Now, are good things done by those who have no religious beliefs? Of course. But the argument holds the other way as well. Horrible things are done by people who have no religious belief.

I wonder sometimes if Hitchens is raging not so much against religion but against the power of the human soul to do evil. There’s certainly plenty of evidence to support that contention. What fascinates me about the quote above is that Hitchens’ freely wishes death upon another person, i.e., Billy Graham. He himself in that statement is guilty of just as much evil as anyone else who has wished death upon another person, whether that person is doing it in the name of religion or some other cause.

Like most of us, however, it looks like Hitchens has a well-developed ability to stay blind to his own shortcomings while feeling very, very free to point out anything he doesn’t like in others. And to feel free to wish something upon others that I’m betting he doesn’t what to happen to himself.
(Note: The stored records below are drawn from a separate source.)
(* ===== verification/TreeBatch.v ===== *)
(** * Bulk load, batches and history independence

    [bulk_load] and [apply_batch] return the tree of the contents a finite map
    would have after the same operations, and fail only when the store does.
    Two histories that lead to the same contents give the same root, provided
    the last batch puts something: a batch of deletes that leaves one untouched
    subtree can return a root above the canonical one ([delete_keeps_chain]). *)
From S2P Require Import Prelude Store Chunker Node Tree TreeSpec TreeNodes TreeRead TreeBuild TreeLevels TreeContent.

Section batch.
Context {S : Type} {CS : ChunkStore S} {CSL : ChunkStoreLaws S} (p : ChunkParams).
Hypothesis Hp : params_ok p = true.

Abbreviation addr := (@address S CS CSL).
Abbreviation nd_ref := (nd_ref addr).
Abbreviation elem_ok := (elem_ok addr).
Abbreviation tree_ok := (tree_ok addr p).
Abbreviation items_den := (items_den p).
Abbreviation opened_den := (opened_den p).
Abbreviation pairs := (map (fun e => Kv e.1 e.2)).

(** ** Descent *)

Definition opened_ok (s : S) (d : Descent) : Prop :=
  forall j, Forall (opened_den s (Datatypes.S j)) (nth (Datatypes.S j) (d_opened d) []).

(** [d'] continues [d] by items for the stream [E]. *)
Definition descended (s : S) (d d' : Descent) (E : list PTree) (put : bool) : Prop :=
  opened_ok s d' /\ exists its w, d_items d' = d_items d ++ its /\ items_den s 0 its E w /\
    (put = true -> 2 <= w).

Lemma Forall_nth_alter {A} (P : A -> Prop) k o (l : list (list A)) :
  P o -> Forall P (nth k l []) -> Forall P (nth k (alter (fun os => os ++ [o]) k l) []).
Proof.
  intros Ho. revert l. induction k as [|k IH]; intros [|x l] H; simpl in *; try done.
  - apply Forall_app. split; [done|]. by constructor.
  - by apply IH.
Qed.

Lemma opened_ok_open s d level o :
  opened_ok s d -> opened_den s level o -> opened_ok s (descent_open level o d).
Proof.
  intros H Ho j. specialize (H j). unfold descent_open. cbn [d_opened].
  destruct (decide (level = Datatypes.S j)) as [->|Hne].
  - by apply Forall_nth_alter.
  - clear Ho. replace (nth (Datatypes.S j) (alter _ level (d_opened d)) [])
      with (nth (Datatypes.S j) (d_opened d) []); [done|].
    rewrite !nth_lookup, list_lookup_alter_ne by done. done.
Qed.

Lemma entries_elem_ok s m :
  content_ok m -> Forall (elem_ok s 0) (pairs m).
Proof.
  intros [_ Hk]. apply Forall_map. eapply Forall_impl; [exact Hk|]. intros [k v] H.
  split_and!; [done|done|]. split; [by repeat constructor|]. by constructor.
Qed.

Lemma fresh_entries_den s m base :
  content_ok m ->
  item_den p s 0 (IFresh (map (fun e => ELeaf e.1 e.2) m) base) (pairs m).
Proof.
  intros Hm. pose proof (id_fresh p s 0 (pairs m) base (entries_elem_ok s m Hm)) as H.
  by rewrite map_map in H.
Qed.

Lemma leaf_descended s d entries ops base :
  content_ok entries -> StronglySorted bytes_lt (map op_key ops) ->
  Forall (fun op => op_ok op = true) ops -> opened_ok s d ->
  descended s d (descent_item (IFresh (merge_ops entries ops) base) d)
    (pairs (merge_kv entries ops)) (has_put ops).
Proof.
  intros Hc Hs Hok Hop. split; [done|].
  pose proof (fresh_entries_den s _ base (merge_kv_ok _ _ Hc Hs Hok)) as Hit.
  rewrite <-merge_ops_kv in Hit.
  exists [IFresh (merge_ops entries ops) base],
    (item_weight (IFresh (merge_ops entries ops) base) (pairs (merge_kv entries ops)) + 0).
  split_and!; [done| |].
  - rewrite <-(app_nil_r (pairs _)) at 1. constructor; [done|constructor].
  - intros Hput. apply (merge_kv_put entries) in Hput.
    destruct (merge_kv entries ops); [done|]. simpl. lia.
Qed.

(** The ops of one child, and the ops left. *)
Lemma take_ops_spec is_last k ops mine rest :
  StronglySorted bytes_lt (map op_key ops) -> take_ops is_last k ops = (mine, rest) ->
  ops = mine ++ rest /\
  if is_last then rest = [] else
    Forall (fun op => bytes_le (op_key op) k) mine /\ Forall (fun op => bytes_lt k (op_key op)) rest.
Proof.
  revert mine rest. induction ops as [|op ops IH]; intros mine rest Hs; cbn [take_ops].
  - intros [= <- <-]. by destruct is_last.
  - apply sorted_cons_map in Hs as [Hop Hs]. destruct (is_last || bytes_leb (op_key op) k) eqn:E.
    + destruct (take_ops is_last k ops) as [m r] eqn:Et. intros [= <- <-].
      destruct (IH _ _ Hs eq_refl) as [-> H]. split; [done|].
      destruct is_last; [done|]. destruct H as [H1 H2]. split; [|done].
      constructor; [by apply bytes_leb_le|done].
    + intros [= <- <-]. apply orb_false_iff in E as [-> E]. split; [done|]. split; [done|].
      apply bytes_leb_gt in E. constructor; [done|]. by eapply Forall_key_trans.
Qed.

Lemma descended_app s d d1 d2 E E' b b' :
  descended s d d1 E b -> descended s d1 d2 E' b' -> descended s d d2 (E ++ E') (b || b').
Proof.
  intros [_ (i1 & w1 & H1 & H2 & H3)] [Ho (i2 & w2 & H4 & H5 & H6)]. split; [done|].
  exists (i1 ++ i2), (w1 + w2). split_and!.
  - by rewrite H4, H1, app_assoc.
  - by eapply items_den_app.
  - intros H. apply orb_true_iff in H as [H|H]; [specialize (H3 H)|specialize (H6 H)]; lia.
Qed.

Lemma has_put_app a b : has_put (a ++ b) = has_put a || has_put b.
Proof. apply existsb_app. Qed.

(** A child no operation touches is carried as a reference. *)
Lemma untouched_descended s d lv fin c :
  lv < MAX_HEIGHT -> tree_ok s fin (Datatypes.S lv) c -> opened_ok s d ->
  descended s d
    (descent_item (if (lv =? 0)%nat then IOld (nd_ref (kids c)) fin
                   else ISubtree (nd_ref (kids c)) lv fin) d) (pairs (leaves c)) false.
Proof.
  intros Hlv Hc Hop. split; [done|]. pose proof Hc as [(Hu & _) _].
  rewrite <-(flat_pairs _ _ Hu). pose proof Hu as Hu'. apply uniform_Nd in Hu' as (cs & -> & _ & _).
  eexists [_], (item_weight _ _ + 0). split_and!; [done| |by intros [=]].
  rewrite <-(app_nil_r (flat _ _)). constructor; [|constructor]. cbn [kids].
  destruct lv as [|lv]; cbn [Nat.eqb].
  - rewrite flat_1. by constructor.
  - pose proof (id_sub p s 0 lv cs fin) as H. rewrite Nat.add_1_r in H. apply H; [done|].
    by rewrite Nat.add_1_r.
Qed.

Lemma leaves_le_last n c : uniform n c -> content_ok (leaves c) ->
  Forall (fun e => bytes_le e.1 (tkey addr c)) (leaves c).
Proof.
  intros Hu [Hs _]. rewrite (tkey_leaves addr _ _ Hu). pose proof (leaves_nonempty _ _ Hu) as Hne.
  destruct (exists_last Hne) as (l & [k v] & E). rewrite E in *. unfold pairs_last. rewrite last_snoc.
  rewrite map_app, StronglySorted_app in Hs. destruct Hs as [H _].
  apply Forall_app. split; [|by constructor]. apply Forall_forall. intros e He.
  apply bytes_lt_le, H; [by apply list_elem_of_fmap_2|]. apply list_elem_of_here.
Qed.

Lemma content_ok_split c cs n :
  uniform n c -> content_ok (concat (map leaves (c :: cs))) ->
  content_ok (leaves c) /\ content_ok (concat (map leaves cs)) /\
  Forall (fun e => bytes_lt (tkey addr c) e.1) (concat (map leaves cs)).
Proof.
  intros Hu Hc. cbn [map concat] in Hc. pose proof (content_ok_app _ _ Hc) as [H1 H2].
  split_and!; [done|done|]. destruct Hc as [Hs _]. rewrite map_app, StronglySorted_app in Hs.
  destruct Hs as [H _]. apply Forall_forall. intros e He. apply H.
  - rewrite (tkey_leaves addr _ _ Hu). pose proof (leaves_nonempty _ _ Hu) as Hne.
    destruct (exists_last Hne) as (l & [k v] & ->). unfold pairs_last. rewrite last_snoc, map_app.
    apply elem_of_app. right. apply list_elem_of_here.
  - by apply list_elem_of_fmap_2.
Qed.

Lemma last_key_kids n c : uniform (Datatypes.S n) c -> last_key (nd_ref (kids c)) = tkey addr c.
Proof. intros H. by apply uniform_Nd in H as (cs & -> & _ & _). Qed.

Lemma descend_children_ok s visit lv fin min cs :
  lv < MAX_HEIGHT ->
  (forall d c lower cfin mine, c ∈ cs -> tree_ok s cfin (Datatypes.S lv) c -> opened_ok s d ->
    StronglySorted bytes_lt (map op_key mine) -> Forall (fun op => op_ok op = true) mine ->
    (forall k, lower = Some k -> Forall (fun e => bytes_lt k e.1) (leaves c)) ->
    exists d', visit d (nd_ref (kids c)) lower cfin mine = Ok d' /\
      descended s d d' (pairs (merge_kv (leaves c) mine)) (has_put mine)) ->
  forall d prev ops,
    cs <> [] -> forall_last (fun b c => tree_ok s b (Datatypes.S lv) c) fin cs ->
    content_ok (concat (map leaves cs)) -> opened_ok s d ->
    StronglySorted bytes_lt (map op_key ops) -> Forall (fun op => op_ok op = true) ops ->
    (forall k, (match prev with Some k => Some k | None => min end) = Some k ->
      Forall (fun e => bytes_lt k e.1) (concat (map leaves cs))) ->
    exists d', descend_children visit lv fin min d (map (fun c => nd_ref (kids c)) cs) prev ops = Ok d' /\
      descended s d d' (pairs (merge_kv (concat (map leaves cs)) ops)) (has_put ops).
Proof.
  intros Hlv. induction cs as [|c cs IH]; intros Hv d prev ops Hne Hw Hc Hop Hs Hok Hlow; [done|].
  assert (exists cfin, cfin = (fin && match cs with [] => true | _ => false end) /\
      tree_ok s cfin (Datatypes.S lv) c) as (cfin & Ecf & Hct).
  { destruct cs; [exists fin; by rewrite andb_true_r|]. exists false. rewrite andb_false_r.
    split; [done|]. apply Hw. }
  pose proof Hct as [(Hu & _) _]. destruct (content_ok_split _ _ _ Hu Hc) as (Hc1 & Hc2 & Hlt).
  change (map (fun c => nd_ref (kids c)) (c :: cs))
    with (nd_ref (kids c) :: map (fun c => nd_ref (kids c)) cs).
  cbn [descend_children].
  replace (match map (fun c => nd_ref (kids c)) cs with [] => true | _ :: _ => false end)
    with (match cs with [] => true | _ :: _ => false end) by (by destruct cs).
  set (is_last := match cs with [] => true | _ :: _ => false end) in *. rewrite <-Ecf.
  destruct (take_ops is_last (last_key (nd_ref (kids c))) ops) as [mine rest] eqn:Et.
  rewrite (last_key_kids lv) in * by done.
  destruct (take_ops_spec _ _ _ _ _ Hs Et) as [-> Hparts].
  rewrite map_app, StronglySorted_app in Hs. destruct Hs as (_ & Hsm & Hsr).
  apply Forall_app in Hok as [Hokm Hokr]. rewrite has_put_app.
  assert (exists d1, (match mine with
      | [] => Ok (descent_item (if (lv =? 0)%nat then IOld (nd_ref (kids c)) cfin
                                else ISubtree (nd_ref (kids c)) lv cfin) d)
      | _ :: _ => visit d (nd_ref (kids c)) (match prev with Some k => Some k | None => min end) cfin mine
      end) = Ok d1 /\ descended s d d1 (pairs (merge_kv (leaves c) mine)) (has_put mine)) as (d1 & -> & Hd1).
  { destruct mine as [|op mine].
    - eexists. split; [done|]. rewrite merge_kv_nil. by apply untouched_descended.
    - apply Hv; try done; [apply list_elem_of_here|]. intros k Hk. specialize (Hlow k Hk).
      cbn [map concat] in Hlow. by apply Forall_app in Hlow as [Hlow _]. }
  cbn [rbind]. subst is_last. destruct cs as [|c' cs].
  - subst rest. exists d1. split; [done|]. cbn [map concat]. rewrite !app_nil_r, orb_false_r. done.
  - destruct Hparts as [Hpm Hpr].
    edestruct IH with (d := d1) (prev := Some (tkey addr c)) (ops := rest) as (d2 & E2 & Hd2); [|done|by destruct Hw|exact Hc2|by destruct Hd1|exact Hsr|exact Hokr| |].
    { intros; apply Hv; try done. by apply list_elem_of_further. }
    { intros k Hk. simpl in Hk. injection Hk as Hk. subst k. exact Hlt. }
    exists d2. split; [exact E2|].
    change (concat (map leaves (c :: c' :: cs))) with (leaves c ++ concat (map leaves (c' :: cs))).
    rewrite (merge_kv_app (tkey addr c)), map_app;
      [by eapply descended_app|by eapply leaves_le_last|done|done|done].
Qed.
John Wesley, who founded the Methodist movement, spent his life seeking to be a true Christian. He knew that such a goal meant much more than saying words that brought eternal salvation. He knew there must also be a component that actively sought to do powerful and transformative good in the world around him. He was not afraid to examine those parts of his soul that might wish death upon another person and then to actively repent and learn to give life instead. Sometimes that is a very difficult process. It means an active and sometimes personally painful choice to love those who differ violently from us. It means doing what Jesus did—going to the cross for others by saying, “Father, forgive them for they don’t know what they do,” in the midst of our own suffering.

I ache for the Christopher Hitchens’ of the world, for those people whose only exposure to religious thinking has been that of hatred and intolerance and rigidity and an inability to be graceful. How sad that those called Christians have failed to live out our call to love one another as Jesus loves us. Unfortunately, I’m betting that these words from Hitchens that were quoted in the Time Magazine article will lead to more hatred poured out upon him by those acting in the name of Jesus. That would only vindicate him. Surely God’s heart breaks when we refuse to love, no matter how painful it is. It’s time to change this pattern once and for all and learn to give life, not death. That is the way of Jesus.